Confines, borders and lines.

The warm air, cleansing rain and grey overcast have, as they often do, sent me into deep thought. There are many things that surface on days like this. The general direction in which my life is headed and weather I’ve ultimately become anywhere remotely close to the person I’d hoped I’d have become at my age are just some to name a few. I’m constantly surprised at how much harder it becomes to make the right decision as you get older, I suppose it can be attributed to the fact that I’m just getting intrinsically better at seeing the many differing shades of grey between wrong and right.
Confronted with one moral dilemma after the next it seems as though I’ve submitted to hedonism far too often. And while it is momentarily gratifying it is ultimately accompanied by a sense of disappointment. Maybe that can partially be accredited to my sudden rekindled interest in Socrates’ works and the idea of having to separate oneself from worldly things to arrive at truth. What truth exactly I am unsure. My truth, my personal state of nirvana I suppose. Or perhaps I’m just going on a tangent and the explanation is far simpler. Maybe I’ve just become jaded by how hard it is to align what I’d like the world with me in it to look like with the reality that surrounds me. I am particularly disheartened by my depreciating associated value for the words I love you. Not particularly solely in a significant other kind of way but in an overall general sense. Friends I’d thought I’d “love” for ages upon ages to come have now become distant strangers where prolonged periods of awkward silence are the norm and hugs and kisses are sterile, abandoned by warmth and emotion, exchanged solely upon the merit of formality. Or perhaps it is self pity that consumes me and not disappointment. Perhaps I had undeservingly given my self the authority to assume I could not so soon be forgotten, set aside or disregarded. Or maybe it is neither disappointment nor self pity but isolation. Have I unintentionally heeded to a form of self imposed exile?

3 comments:

N said...

are you ok?

Sand-E said...

heh... I don't think i'm emotionally equipped to answer that question today. Thanks for asking though.

N said...

I want to comment on almost every line you wrote, which would turn into a conversation really...

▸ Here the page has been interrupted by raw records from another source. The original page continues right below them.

(** ** The scheduler starts *)
Lemma scheduler_start_ok D T Q s t p th :
  prepared D T Q s -> 0 <= p < RT_THREAD_PRIORITY_MAX -> head (Q (QReady p)) = Some t ->
  (forall q, 0 <= q < p -> Q (QReady q) = []) -> T !! t = Some th -> stat th = RT_THREAD_READY -> timer_list s = [] ->
  exists s' k, rt_system_scheduler_start s = Switch s' k /\ kok s' /\ dyn_ok D s' /\ current_thread s' = Some t /\
    interrupt_nest s' = 0 /\ scheduler_lock_nest s' = 0 /\
    threads s' = <[t := th <| stat := RT_THREAD_RUNNING |>]> T /\
    (forall h, queue s' h = filter (fun u => u <> t) (Q h)).
Proof.
  intros [HK HD Hcur HL HN HT HQ] Hp Hhd Hlow Hth Hst Htl. pose proof (ko_kinv _ HK) as HI.
  assert (Hin : t ∈ queue s (QReady p)).
  { rewrite HQ. destruct (Q (QReady p)); [done|]. injection Hhd as ->. by left. }
  assert (Hg : ready_priority_group s <> 0).
  { intros E. pose proof (ci_bits _ _ _ _ _ HI p Hp) as Hb. rewrite E, Z.bits_0 in Hb. symmetry in Hb.
    apply bool_decide_eq_false in Hb. apply Hb. intros E'. unfold queue in Hin. rewrite E' in Hin. by apply elem_of_nil in Hin. }
  destruct (highest_eq ∅ s HI Hg) as (t' & p' & Eh & Hp' & Hhd' & Hlow').
  assert (p' = p) as ->.
  { destruct (Z.lt_trichotomy p' p) as [Hlt|[?|Hlt]]; [|done|].
    - rewrite HQ, Hlow in Hhd' by lia. done.
    - rewrite Hlow' in Hin by lia. by apply elem_of_nil in Hin. }
  rewrite HQ, Hhd in Hhd'. injection Hhd' as <-. rewrite <- HT in Hth.
  set (s1 := s <| current_thread := Some t |>).
  assert (HI1 : kinv_ex {[t]} s1).
  { unfold kinv, kinv_ex in HI. rewrite Hcur in HI. eapply core_inv_weaken; [|apply (core_inv_cur _ _ _ _ _ t HI); by exists th].
    clear. set_solver. }
  assert (Hst' : stat_of th <> RT_THREAD_INIT) by (unfold stat_of; by rewrite Hst).
  destruct (kinv_remove {[t]} t th s1 HI1 Hth Hst') as (s2 & E2 & HI2 & Hun2 & HQ2 & HT2 & HC2 & HF2).
  assert (Hth2 : threads s2 !! t = Some th) by (by rewrite HT2).
  destruct (kinv_set_running _ s2 t th HI2 Hth2 Hst' Hun2) as (s3 & E3 & _ & HI3 & HC3 & HF3 & HQ3 & HT3); [by rewrite HC2|].
  assert (Eput : put_stat RT_THREAD_RUNNING th = th <| stat := RT_THREAD_RUNNING |>).
  { unfold put_stat. rewrite Hst. by destruct th. }
  assert (HF : kframe s1 s3) by (etrans; by apply sched_kframe).
  assert (HF0 : kframe s s3) by (etrans; [|exact HF]; apply kframe_sched_data; by destruct s).
  assert (HT3' : threads s3 = <[t := th <| stat := RT_THREAD_RUNNING |>]> (threads s)) by (rewrite HT3, HT2, Eput; done).
  assert (HQ3' : forall h, queue s3 h = filter (fun u => u <> t) (queue s h)).
  { intros h. unfold queue. by rewrite HQ3, HQ2, q_remove_lookup. }
  exists s3, (fun _ => Fault). split_and!.
  - unfold rt_system_scheduler_start. erewrite bind_done by exact Eh. cbv beta iota.
    erewrite bind_done by reflexivity. erewrite bind_done by exact E2.
    erewrite (bind_done _ _ s2 tt s3); [done|]. rewrite (mod_thread_eq _ _ _ _ Hth2). rewrite <- Eput.
    rewrite (mod_thread_eq _ _ _ _ Hth2) in E3. exact E3.
  - apply (kok_frame s s3 HK).
    + eapply kinv_ex_empty; [|exact HI3]. clear. set_solver.
    + exact HF0.
    + intros u uh. rewrite HT3'. destruct (decide (u = t)) as [->|Hne].
      * intros _. exists th. split; [done|]. intros _. unfold stat_of. by rewrite Hst.
      * rewrite lookup_insert_ne by done. eauto.
    + intros u. unfold thread_timer_ok. destruct HF2 as [EF2 _], HF3 as [EF3 _]. by rewrite EF3, EF2.
    + destruct HF2 as [EF2 _], HF3 as [EF3 _]. rewrite EF3, EF2. cbn. rewrite Htl. by intros tm ?%elem_of_nil.
  - apply (dyn_ok_step D s s3 HD).
    + split; try (by rewrite (kf_eq _ _ HF0)).
      * intros r Hr. apply (kf_objs _ _ HF0). by destruct (private_kind r Hr) as [-> | ->].
      * intros x Hx. by rewrite HQ3', (owns_idle _ _ _ (dy_heap _ _ HD) Hx).
    + intros r _ [Hl (U1 & U2 & U3)]. left. split; [|split; [|split]].
      * intros c. unfold object_list. rewrite (kf_eq _ _ HF0). apply Hl.
      * by rewrite HQ3', U1.
      * by rewrite HQ3', U2.
      * destruct r as [[] u]; try done.
        -- assert (Hne : u <> t).
           { intros ->. destruct (U3 th Hth) as [Hc _]. unfold stat_of in Hc. by rewrite Hst in Hc. }
           intros uh. rewrite HT3', lookup_insert_ne by done. intros Hu. destruct (U3 uh Hu) as [? Hq]. split; [done|].
           rewrite HQ3', list_elem_of_filter. tauto.
        -- destruct HF2 as [EF2 _], HF3 as [EF3 _]. rewrite EF3, EF2. cbn. rewrite Htl. apply not_elem_of_nil.
  - done.
  - by rewrite (kf_nest _ _ HF0).
  - by rewrite (kf_lock _ _ HF0).
  - by rewrite HT3', HT.
  - intros h. by rewrite HQ3', HQ.
Qed.
End Start.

"The general direction in which my life is headed and weather I’ve ultimately become anywhere remotely close to the person I’d hoped I’d have become at my age"

you probably formed those images when you weren't knowledgable enough about yourself or the world, those images we have of ourselves change as we learn, keeping that versatility in mind without giving up the few core beliefs that really do base who you are is tough, very tough, don't give up though, coz if you weren't doing well, you wouldn't be asking yourself these questions.


"I’m constantly surprised at how much harder it becomes to make the right decision as you get older, I suppose it can be attributed to the fact that I’m just getting intrinsically better at seeing the many differing shades of grey between wrong and right."

Right and wrong.. woo hoo, thats a big one :) i find myself constantly defining and redefining my own sense of right and wrong, stumbling in greys all in my absolute refusal to be conditioned any longer. You put it so well..

"Maybe I’ve just become jaded by how hard it is to align what I’d like the world with me in it to look like with the reality that surrounds me."

That would jade anyone... can we even pull that off?